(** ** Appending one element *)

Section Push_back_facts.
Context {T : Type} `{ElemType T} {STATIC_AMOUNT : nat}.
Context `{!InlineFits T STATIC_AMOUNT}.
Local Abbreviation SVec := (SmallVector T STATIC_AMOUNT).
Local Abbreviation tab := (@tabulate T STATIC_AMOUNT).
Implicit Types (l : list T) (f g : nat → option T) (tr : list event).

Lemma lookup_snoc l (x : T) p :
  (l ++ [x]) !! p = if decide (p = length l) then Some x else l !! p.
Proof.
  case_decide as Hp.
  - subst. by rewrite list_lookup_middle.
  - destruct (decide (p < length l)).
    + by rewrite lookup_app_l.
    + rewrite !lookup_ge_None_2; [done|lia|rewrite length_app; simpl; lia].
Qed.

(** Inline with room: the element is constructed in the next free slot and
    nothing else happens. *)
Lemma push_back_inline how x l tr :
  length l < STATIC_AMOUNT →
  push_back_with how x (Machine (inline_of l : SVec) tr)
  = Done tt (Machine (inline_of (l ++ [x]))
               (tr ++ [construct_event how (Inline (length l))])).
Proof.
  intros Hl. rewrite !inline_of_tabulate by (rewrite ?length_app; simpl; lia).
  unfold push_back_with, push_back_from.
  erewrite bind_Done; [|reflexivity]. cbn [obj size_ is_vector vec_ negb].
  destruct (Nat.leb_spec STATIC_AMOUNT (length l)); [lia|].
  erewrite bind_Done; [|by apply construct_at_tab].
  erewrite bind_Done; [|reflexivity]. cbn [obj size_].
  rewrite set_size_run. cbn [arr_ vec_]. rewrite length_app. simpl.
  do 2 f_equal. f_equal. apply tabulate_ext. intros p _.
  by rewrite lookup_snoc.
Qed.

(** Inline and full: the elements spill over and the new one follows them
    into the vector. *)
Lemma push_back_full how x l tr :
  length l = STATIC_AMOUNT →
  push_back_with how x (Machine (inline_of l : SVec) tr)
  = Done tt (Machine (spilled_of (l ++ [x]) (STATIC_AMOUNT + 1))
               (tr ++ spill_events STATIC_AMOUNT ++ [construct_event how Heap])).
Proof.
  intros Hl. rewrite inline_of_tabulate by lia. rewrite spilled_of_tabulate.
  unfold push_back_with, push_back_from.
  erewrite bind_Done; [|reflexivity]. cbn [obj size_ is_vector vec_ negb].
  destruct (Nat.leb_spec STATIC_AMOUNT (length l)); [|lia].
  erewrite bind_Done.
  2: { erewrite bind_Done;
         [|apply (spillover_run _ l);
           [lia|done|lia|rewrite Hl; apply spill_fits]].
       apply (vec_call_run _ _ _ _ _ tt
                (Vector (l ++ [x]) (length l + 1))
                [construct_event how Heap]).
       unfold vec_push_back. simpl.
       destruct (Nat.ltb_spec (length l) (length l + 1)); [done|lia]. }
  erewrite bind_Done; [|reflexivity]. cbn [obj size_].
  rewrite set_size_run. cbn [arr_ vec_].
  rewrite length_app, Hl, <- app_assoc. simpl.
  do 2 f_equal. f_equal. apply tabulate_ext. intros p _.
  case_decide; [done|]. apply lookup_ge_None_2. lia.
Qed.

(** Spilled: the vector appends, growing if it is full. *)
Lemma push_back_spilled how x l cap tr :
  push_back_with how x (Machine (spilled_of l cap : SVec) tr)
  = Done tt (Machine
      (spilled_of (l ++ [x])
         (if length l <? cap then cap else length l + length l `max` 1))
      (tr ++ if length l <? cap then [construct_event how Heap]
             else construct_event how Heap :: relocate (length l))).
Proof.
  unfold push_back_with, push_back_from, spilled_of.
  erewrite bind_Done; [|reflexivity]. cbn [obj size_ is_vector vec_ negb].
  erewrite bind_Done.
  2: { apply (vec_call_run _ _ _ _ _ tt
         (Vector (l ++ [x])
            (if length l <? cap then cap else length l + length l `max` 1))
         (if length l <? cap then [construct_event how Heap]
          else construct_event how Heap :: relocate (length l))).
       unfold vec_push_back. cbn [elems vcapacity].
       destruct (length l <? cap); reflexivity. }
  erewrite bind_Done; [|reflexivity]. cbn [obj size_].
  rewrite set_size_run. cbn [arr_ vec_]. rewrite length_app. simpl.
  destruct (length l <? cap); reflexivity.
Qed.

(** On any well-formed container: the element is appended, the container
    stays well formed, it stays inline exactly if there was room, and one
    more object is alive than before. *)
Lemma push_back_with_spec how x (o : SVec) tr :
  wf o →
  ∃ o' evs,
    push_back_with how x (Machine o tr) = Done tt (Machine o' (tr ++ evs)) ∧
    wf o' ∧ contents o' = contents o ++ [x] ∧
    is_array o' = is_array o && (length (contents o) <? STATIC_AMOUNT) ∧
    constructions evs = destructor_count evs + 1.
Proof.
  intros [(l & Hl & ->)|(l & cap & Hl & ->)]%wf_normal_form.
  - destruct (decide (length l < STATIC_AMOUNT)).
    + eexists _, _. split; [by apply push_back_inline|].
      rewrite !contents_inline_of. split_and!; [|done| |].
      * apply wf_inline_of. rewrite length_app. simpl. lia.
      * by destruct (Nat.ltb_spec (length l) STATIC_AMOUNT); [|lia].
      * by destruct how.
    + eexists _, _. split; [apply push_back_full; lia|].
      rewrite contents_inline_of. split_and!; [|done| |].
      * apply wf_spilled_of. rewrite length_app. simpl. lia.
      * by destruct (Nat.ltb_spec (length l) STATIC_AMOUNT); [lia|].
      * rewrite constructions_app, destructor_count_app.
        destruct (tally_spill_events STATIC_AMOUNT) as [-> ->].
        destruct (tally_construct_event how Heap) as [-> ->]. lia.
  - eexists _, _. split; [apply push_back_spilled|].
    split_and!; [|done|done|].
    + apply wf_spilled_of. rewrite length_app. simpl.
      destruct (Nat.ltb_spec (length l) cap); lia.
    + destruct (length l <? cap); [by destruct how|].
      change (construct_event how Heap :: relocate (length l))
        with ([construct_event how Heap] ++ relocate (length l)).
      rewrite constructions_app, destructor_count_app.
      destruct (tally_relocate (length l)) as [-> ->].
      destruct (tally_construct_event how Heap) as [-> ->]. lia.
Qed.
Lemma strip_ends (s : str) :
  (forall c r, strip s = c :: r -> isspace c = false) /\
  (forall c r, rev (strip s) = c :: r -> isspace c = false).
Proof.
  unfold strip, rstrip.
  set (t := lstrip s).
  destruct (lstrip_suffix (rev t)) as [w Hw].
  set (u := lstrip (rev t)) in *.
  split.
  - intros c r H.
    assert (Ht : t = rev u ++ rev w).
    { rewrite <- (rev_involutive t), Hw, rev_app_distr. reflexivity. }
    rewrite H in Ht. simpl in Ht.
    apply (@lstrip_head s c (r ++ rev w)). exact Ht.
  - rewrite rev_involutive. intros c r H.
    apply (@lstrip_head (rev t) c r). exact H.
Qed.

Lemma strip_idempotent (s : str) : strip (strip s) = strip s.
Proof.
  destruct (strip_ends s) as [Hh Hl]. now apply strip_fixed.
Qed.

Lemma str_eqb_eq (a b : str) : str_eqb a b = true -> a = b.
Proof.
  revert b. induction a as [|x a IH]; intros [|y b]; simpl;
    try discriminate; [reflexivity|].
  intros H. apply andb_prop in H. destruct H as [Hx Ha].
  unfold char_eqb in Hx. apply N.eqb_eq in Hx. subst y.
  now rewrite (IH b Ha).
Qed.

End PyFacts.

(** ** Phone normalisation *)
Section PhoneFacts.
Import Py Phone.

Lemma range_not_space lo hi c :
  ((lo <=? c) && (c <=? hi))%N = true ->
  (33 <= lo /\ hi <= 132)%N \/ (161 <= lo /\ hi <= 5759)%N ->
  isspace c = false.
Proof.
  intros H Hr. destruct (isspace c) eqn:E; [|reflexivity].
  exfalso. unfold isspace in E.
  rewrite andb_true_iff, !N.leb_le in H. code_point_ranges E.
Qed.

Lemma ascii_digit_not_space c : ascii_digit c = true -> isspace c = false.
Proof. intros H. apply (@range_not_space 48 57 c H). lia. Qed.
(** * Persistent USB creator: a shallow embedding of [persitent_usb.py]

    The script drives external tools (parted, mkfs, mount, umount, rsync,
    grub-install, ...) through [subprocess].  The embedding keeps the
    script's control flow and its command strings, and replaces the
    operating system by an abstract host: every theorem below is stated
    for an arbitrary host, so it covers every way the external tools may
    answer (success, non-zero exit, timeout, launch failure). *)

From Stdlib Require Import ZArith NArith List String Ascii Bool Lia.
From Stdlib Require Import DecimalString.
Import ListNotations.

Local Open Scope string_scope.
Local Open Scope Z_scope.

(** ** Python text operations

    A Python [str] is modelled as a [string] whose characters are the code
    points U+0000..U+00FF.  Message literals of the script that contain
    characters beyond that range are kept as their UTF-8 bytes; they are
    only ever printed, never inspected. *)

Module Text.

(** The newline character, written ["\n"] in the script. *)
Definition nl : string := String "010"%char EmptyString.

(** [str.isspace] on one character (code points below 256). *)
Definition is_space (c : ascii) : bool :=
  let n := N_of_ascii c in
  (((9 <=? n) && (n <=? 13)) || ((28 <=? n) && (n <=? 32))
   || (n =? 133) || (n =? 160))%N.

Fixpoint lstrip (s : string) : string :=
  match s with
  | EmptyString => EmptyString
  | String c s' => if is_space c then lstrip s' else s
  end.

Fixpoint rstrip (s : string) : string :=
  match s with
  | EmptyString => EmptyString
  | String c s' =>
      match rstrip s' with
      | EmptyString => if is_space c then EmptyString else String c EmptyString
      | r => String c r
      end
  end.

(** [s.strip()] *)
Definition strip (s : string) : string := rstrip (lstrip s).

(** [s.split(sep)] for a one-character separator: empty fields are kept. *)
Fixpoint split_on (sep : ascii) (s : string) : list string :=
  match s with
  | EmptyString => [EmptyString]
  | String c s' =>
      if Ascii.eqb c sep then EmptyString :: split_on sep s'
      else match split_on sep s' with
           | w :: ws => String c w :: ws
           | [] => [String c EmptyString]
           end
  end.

————

From the listing above, work out the number of lines that contain "below" and give only that.

2